Tag Archives: Helena Bonham Carter

2011 Academy Award Predictions: Best Supporting Actress

I love the supporting actor and actress awards.  This is where the Academy likes to surprise us.  In 1984, Haing Ngor won the Best Supporting Actor Oscar for playing Dith Pran, a Cambodian journalist working with American journalist Sydney Schanberg, in The Killing Fields.  And oh yeah, Ngor himself experienced the same killing fields of the character he portrayed.  He himself was a Cambodian refugee, and lost a wife and child to the Khmer Rouge.  If all that weren’t enough, Ngor was trained as a physician, not a doctor, and The Killing Fields was his first role.

Though there may not be a story like Ngor’s in this year’s field, there is room for a big upset.

Jacki Weaver’s nomination for Animal Kingdom came out of left field, and I haven’t seen the movie.  Weaver has a long career in Australian cinema dating back to Picnic at Hanging Rock.  In Animal Kingdom, she plays Smurf, a kind of godmother of a crime family.  The film has been in limited release, and a victory on Sunday would be a major upset.

Amy Adams takes a turn away from the sunny characters she’s best remembered for in movies like Junebug and Enchanted.  In The Fighter, she plays Charlene, the working class girlfriend of boxer Micky Ward.  Among the obstacles she has to overcome are Micky’s mom and sisters, who are straight out of hell.  Look for her to get KO’d on Oscar night and walk away empty handed.

Helena Bonham Carter was born for costume dramas.  From A Room With a View to The King’s Speech, she has appeared in so many historical dramas as to seem born in another time.  In The King’s Speech, she plays Elizabeth, the Duchess of York.  Her husband, the future King George VI, suffers from a severe stutter that hampers his ability to lead in a new age, where the radio has become as important as looking regal in uniform on horseback.

Though her husband has resigned himself to obscurity, Bonham Carter stays on the lookout for help until she finds Lionel Logue, a highly unorthodox speech therapist who comes highly recommended.

Thus begins her effort of orchestrating and cheerleading as her husband is subjected to an invasive course of therapy that not only breaks down his affliction but also the social structures that keep commoners like Logue at a great distance.

It’s a delightful performance, but not enough to take home the trophy.

Many kids have won the Oscar for Best Supporting Actress, like Tatum O’Neal (Paper Moon), Anna Paquin (The Piano), and Mary Badham (To Kill a Mockingbird), which has to make Hailee Steinfeld and her family feel like she has a pretty good shot for her performance in True Grit.
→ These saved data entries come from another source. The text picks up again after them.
(** After a transfer its nonce is the account's, so the next must be larger. *)
Lemma nonce_spent db t v db' :
  ledger.ledger_ok db -> tx.wf t -> tx.Value t = Some v -> 0 <= v -> ledger.TransferTx db t = Ok db' ->
  ledger.ledger_ok db' /\ ledger.nonceOf db' (tx.SenderPubKey t) = tx.Nonce t.
Proof.
  intros Hok Hwf Hval Hv Ht. pose proof Ht as Hinv. apply TransferTx_inv in Hinv as (v' & b & Hv' & Hsh & Hn & ->); [|done].
  assert (is_u64 (tx.Nonce t)) as Hu by apply Hwf. rewrite Hval in Hv'. injection Hv' as <-. split.
  - by apply (ledger_ok_shift (used_nonce db t) (tx.SenderPubKey t) (tx.ReceiverPubKey t) v); [|apply ledger_ok_put_nonce|].
  - change (ledger.nonceOf (set_balances ?d ?b)) with (ledger.nonceOf d). unfold used_nonce. rewrite nonceOf_put by done. by rewrite decide_True.
Qed.

Lemma wrap64_next z : wrap64 (z + 1) <> wrap64 (wrap64 (z + 1) + 1).
Proof.
  unfold wrap64. intros He. pose proof (Z.mod_pos_bound (z + 1) two64 ltac:(done)) as Hb. revert He Hb.
  generalize ((z + 1) mod two64) as x. intros x He Hb. destruct (Z.eq_dec (x + 1) two64) as [E|E].
  - rewrite E, Z.mod_same in He by done. unfold two64 in *. lia.
  - rewrite Z.mod_small in He; lia.
Qed.

(** Two transfers before a block.  When a wallet makes two transfers while the node still
    answers from the same ledger, it reports success for both, but once the
    first has been applied the second is skipped: it moves nothing. *)
Theorem wallet_second_transfer_lost w n db to1 a1 to2 a2 sent1 id1 sent2 id2 height baseFee st i j pre pre' :
  keys.generated (kp w) -> ledger.ledger_ok db -> answersFrom n db -> statemachine.ts_db st = db ->
  to1 <> keys.PublicKey (kp w) -> a1 <= ledger.BalanceOf db (keys.PublicKey (kp w)) -> ledger.BalanceOf db to1 + a1 < two256 ->
  Transfer w n to1 (Some a1) = (sent1, Ok id1) -> Transfer w n to2 (Some a2) = (sent2, Ok id2) ->
  exists raw1 t1 raw2 t2 st1, sent1 = [raw1] /\ sent2 = [raw2] /\
    p2p.parseTxForChain raw1 (chainID w) = Ok t1 /\ p2p.parseTxForChain raw2 (chainID w) = Ok t2 /\
    statemachine.applyTx height baseFee st i t1 pre = Ok st1 /\
    statemachine.applyTx height baseFee st1 j t2 pre' = Ok st1.
Proof.
  intros Hg Hok Hans Hst Hne Hle Hlt Ht1 Ht2.
  apply Transfer_sent in Ht1 as (v1 & n1 & raw1 & t1 & x1 & [= <-] & Hv1 & Hn1 & -> & Hp1 & _ & _ & Hwf1 & Hty1 & Hval1 & Hno1 & Hs1 & Hr1); [|done].
  apply Transfer_sent in Ht2 as (v2 & n2 & raw2 & t2 & x2 & [= <-] & Hv2 & Hn2 & -> & Hp2 & _ & _ & Hwf2 & Hty2 & Hval2 & Hno2 & Hs2 & Hr2); [|done].
  assert (n2 = n1) as -> by congruence. apply (answered_nonce n db) in Hn1 as ->; [|done..]. subst to1.
  destruct (TransferTx_branches db t1 a1 Hok Hwf1 Hval1 ltac:(lia)) as (_ & _ & _ & Hsucc). rewrite Hs1 in Hsucc.
  destruct (Hsucc Hno1 Hle Hlt) as (db' & Htr & Hok' & Hn' & _).
  exists raw1, t1, raw2, t2, (statemachine.set_db st db'). split_and!; try done.
  - unfold statemachine.applyTx. by rewrite Hty1, Hst, Htr.
  - destruct (TransferTx_branches db' t2 a2 Hok' Hwf2 Hval2 ltac:(lia)) as (Hseq & _). rewrite Hs2, Hn', Hno2, Hno1 in Hseq.
    unfold statemachine.applyTx. rewrite Hty2. cbn [statemachine.ts_db statemachine.set_db]. rewrite Hseq; [done|]. apply wrap64_next.
Qed.

(** The address of a deployed contract.  The address [DeployContract] reports is the one
    under which the state machine will store the code of the submitted
    transaction, and it decodes to that address. *)
Theorem wallet_deploy_address w n wasm value sent txid addrHex :
  keys.generated (kp w) -> DeployContract w n wasm value = (sent, Ok (txid, addrHex)) ->
  exists raw t, sent = [raw] /\ p2p.parseTxForChain raw (chainID w) = Ok t /\ tx.Type_ t = tx.TxTypeContractDeploy /\ tx.WasmBytes t = wasm /\
    DecodePubKey addrHex = Ok (contract.ContractAddr (tx.SenderPubKey t) (tx.Nonce t)).
Proof.
  intros Hg Hd. unfold DeployContract in Hd. destruct (zlen wasm =? 0); [done|]. destruct (OwnAccount w n) as [acct| |]; [|done..].
  destruct (default 0 value <? 0); [done|]. destruct (signAndSubmit _ _ _) as [sent' r] eqn:Es. injection Hd as -> Hr.
  apply obind_ok_inv in Hr as (id & -> & Hr%Ok_inj). injection Hr as -> <-.
  apply signAndSubmit_sent in Es as (raw & t & id' & -> & (sig & -> & Hp) & _ & _ & _); try done.
  - exists raw. eexists. split_and!; [done|exact Hp|done|done|]. unfold DecodePubKey. rewrite hex_roundtrip, zlen_arr. cbn [negb].
    by rewrite mk_arr_bytes.
  - constructor; cbn; try done. apply wrap64_u64.
Qed.
End Applied.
She more than holds her own onscreen with Jeff Bridges, Matt Damon, and a supporting cast that includes Josh Brolin and Barry Pepper.  It’s an impressive debut because not only is she in just about every scene, she has to speak her dialogue in an archaic, 19th century dialect devoid of contractions and slang.  Mattie is a precocious adolescent who worships her murdered father and applies her devotion to seeing his murderer (Brolin) hanged.  Her sense of justice is forged from a Protestantism steeped in blood and sin and judgment.  That said, she plays the role straight, allowing for an ironic humor to bleed into every scene.  True Grit is a very funny movie.

I’ll be crossing my fingers, hoping for an upset, but I’m – or rather I am – afraid that the award is predestined to do home with another.

That other is Melissa Leo, who plays Alice, the matriarch of the Ward family in The Fighter.  Alice Ward is a manipulative woman who will use anything at her disposal to impose her will.  In addition to her boxing boys, she’s raised seven daughters who are like something from Shakespeare or Greek Drama.

This nomination is the second in three years for Leo, who was nominated for Best Actress in 2008 for her role as Ray in Frozen River. It’s a vindication of sorts for an actress who is undeniably talented, but also carries a difficult reputation.

Leo is a force of nature in The Fighter, and like Alice’s younger son Micky, she won’t be denied her title.  Pencil her in as the Oscar winner.